Problema do Engripamento

     Para que o seguidor possa ter um movimento suave e sem interferências relativamente ao mancal de deslizamento em que este se encaixa, se faz necessário um estudo detalhado deste contato – não só no que diz respeito ao atrito, com uma boa lubrificação ou a utilização de mancais de esfera axiais – pois ai o ângulo de pressão tem muita influência, podendo se dizer que seja o principal item a ser considerado no projeto para que se tenha um mancal eficiente. O problema se apresenta quando o seguidor tende a pressionar, transversalmente, o mancal por conta da componente de força perpendicular a esta imposta pelo came quando o impulsiona de forma ascendente. Quando a pressão é tal que impossibilita o deslocamento do seguidor, por consequência de um atrito exagerado, figura 1b, este literalmente trava e dizemos que houve ai um engripamento do seguidor no mancal.

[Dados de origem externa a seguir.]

(** The library once the groups in the [count] slots from [from] on were
    started one after the other, from the state [p]. *)
Definition lib_after_starts (cgs : list rdtmon_core_group_t)
  (pgs : list (option pqos_mon_data)) (from count : nat) (p : P) : P :=
  fold_left (fun p i => (start_at cgs pgs p i).2) (seq from count) p.

(** In such a run, the status the start of group [i] returns and the
    slot of the group afterwards: the library writes into the structure
    the pointer leads to, the pointer stays. *)
Definition start_status (cgs : list rdtmon_core_group_t)
  (pgs : list (option pqos_mon_data)) (from : nat) (p : P) (i : nat) : Z :=
  (start_at cgs pgs (lib_after_starts cgs pgs from (i - from) p) i).1.1.

Definition started_slot (cgs : list rdtmon_core_group_t)
  (pgs : list (option pqos_mon_data)) (from : nat) (p : P) (i : nat)
  : option pqos_mon_data :=
  match nth i pgs None,
        (start_at cgs pgs (lib_after_starts cgs pgs from (i - from) p) i).1.2
  with
  | Some _, Some data => Some data
  | slot, _ => slot
  end.

(** The records of [rdtmon_submit_gauge] and [rdtmon_submit_mbm]. *)
Definition gauge_record (name a_type : string) (value : gauge_t)
  : value_list_t :=
  {| vl_values := [value];
     vl_host := sstrncpy hostname_g DATA_MAX_NAME_LEN;
     vl_plugin := sstrncpy RDTMON_PLUGIN DATA_MAX_NAME_LEN;
     vl_plugin_instance := plugin_instance_of name;
     vl_type := sstrncpy a_type DATA_MAX_NAME_LEN |}.

Definition mbm_record (name : string) (pv : pqos_event_values)
  : value_list_t :=
  {| vl_values := [gauge_of_uint64 (mbm_local pv);
                   gauge_of_uint64 (mbm_remote pv);
                   gauge_of_uint64 (mbm_total pv);
                   gauge_of_uint64 (mbm_local_delta pv);
                   gauge_of_uint64 (mbm_remote_delta pv);
                   gauge_of_uint64 (mbm_total_delta pv)];
     vl_host := sstrncpy hostname_g DATA_MAX_NAME_LEN;
     vl_plugin := sstrncpy RDTMON_PLUGIN DATA_MAX_NAME_LEN;
     vl_plugin_instance := plugin_instance_of name;
     vl_type := sstrncpy "mbm" DATA_MAX_NAME_LEN |}.

(** The records a group named [name] with the values [pv] gives rise to
    in a cycle, in the order of their dispatch. *)
Definition group_records (cg : rdtmon_core_group_t) (name : string)
  (pv : pqos_event_values) : list value_list_t :=
  (if has_event (events cg) PQOS_MON_EVENT_L3_OCCUP
   then [gauge_record name "llc" (gauge_of_uint64 (llc pv))] else [])
  ++ (if has_event (events cg) PQOS_PERF_EVENT_IPC
      then [gauge_record name "ipc" (gauge_of_double (ipc pv))] else [])
  ++ (if has_event (events cg)
           (Z.lor (Z.lor PQOS_MON_EVENT_LMEM_BW PQOS_MON_EVENT_TMEM_BW)
              PQOS_MON_EVENT_RMEM_BW)
      then [mbm_record name pv] else []).

(** The same for slot [k] of the tables of a context. *)
Definition records_at (ctx : rdtmon_ctx_t cap_t) (k : nat)
  : list value_list_t :=
  match cgroups ctx !! k, pgroups ctx !! k with
  | Some cg, Some (Some data) =>
      match desc cg with
      | Some name => group_records cg name (values data)
      | None => []
      end
  | _, _ => []
  end.

(** Slot [k] of a context holds a group with a description and a
    monitoring structure. *)
Definition monitored (ctx : rdtmon_ctx_t cap_t) (k : nat) : Prop :=
  exists cg name data,
    cgroups ctx !! k = Some cg /\ desc cg = Some name /\
    pgroups ctx !! k = Some (Some data).

End Handed.


(** * Properties *)

(** ** Properties of the parser *)

Section ParserFacts.

Lemma append_new_length (nums : list Z) (n : Z) :
  (length nums <= length (append_new nums n) <= S (length nums))%nat.
Proof.
  unfold append_new. destruct (isdup nums n).
  - lia.
  - rewrite length_app. simpl. lia.
Qed.

Lemma isdup_elem_of (nums : list Z) (n : Z) :
  isdup nums n = true <-> n ∈ nums.
Proof.
  unfold isdup. rewrite existsb_exists, list_elem_of_In. split.
  - intros [x [Hx Heq]]. apply Z.eqb_eq in Heq. now subst.
  - intros H. exists n. split; [assumption | apply Z.eqb_refl].
Qed.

     Devemos ressaltar que este problema só ocorre de forma preocupante, nos mancais radiais de rolos ou de ponta de faca, em mancais de mesa a análise também deve ser feita, de forma diferenciada da que iremos tratar aqui, pelo fato de que o atrito do came na mesa também impulsiona o mancal transversalmente contra o seguidor, porém quando se utiliza uma lubrificação adequada entre o came e a mesa este problema é bastante minimizado.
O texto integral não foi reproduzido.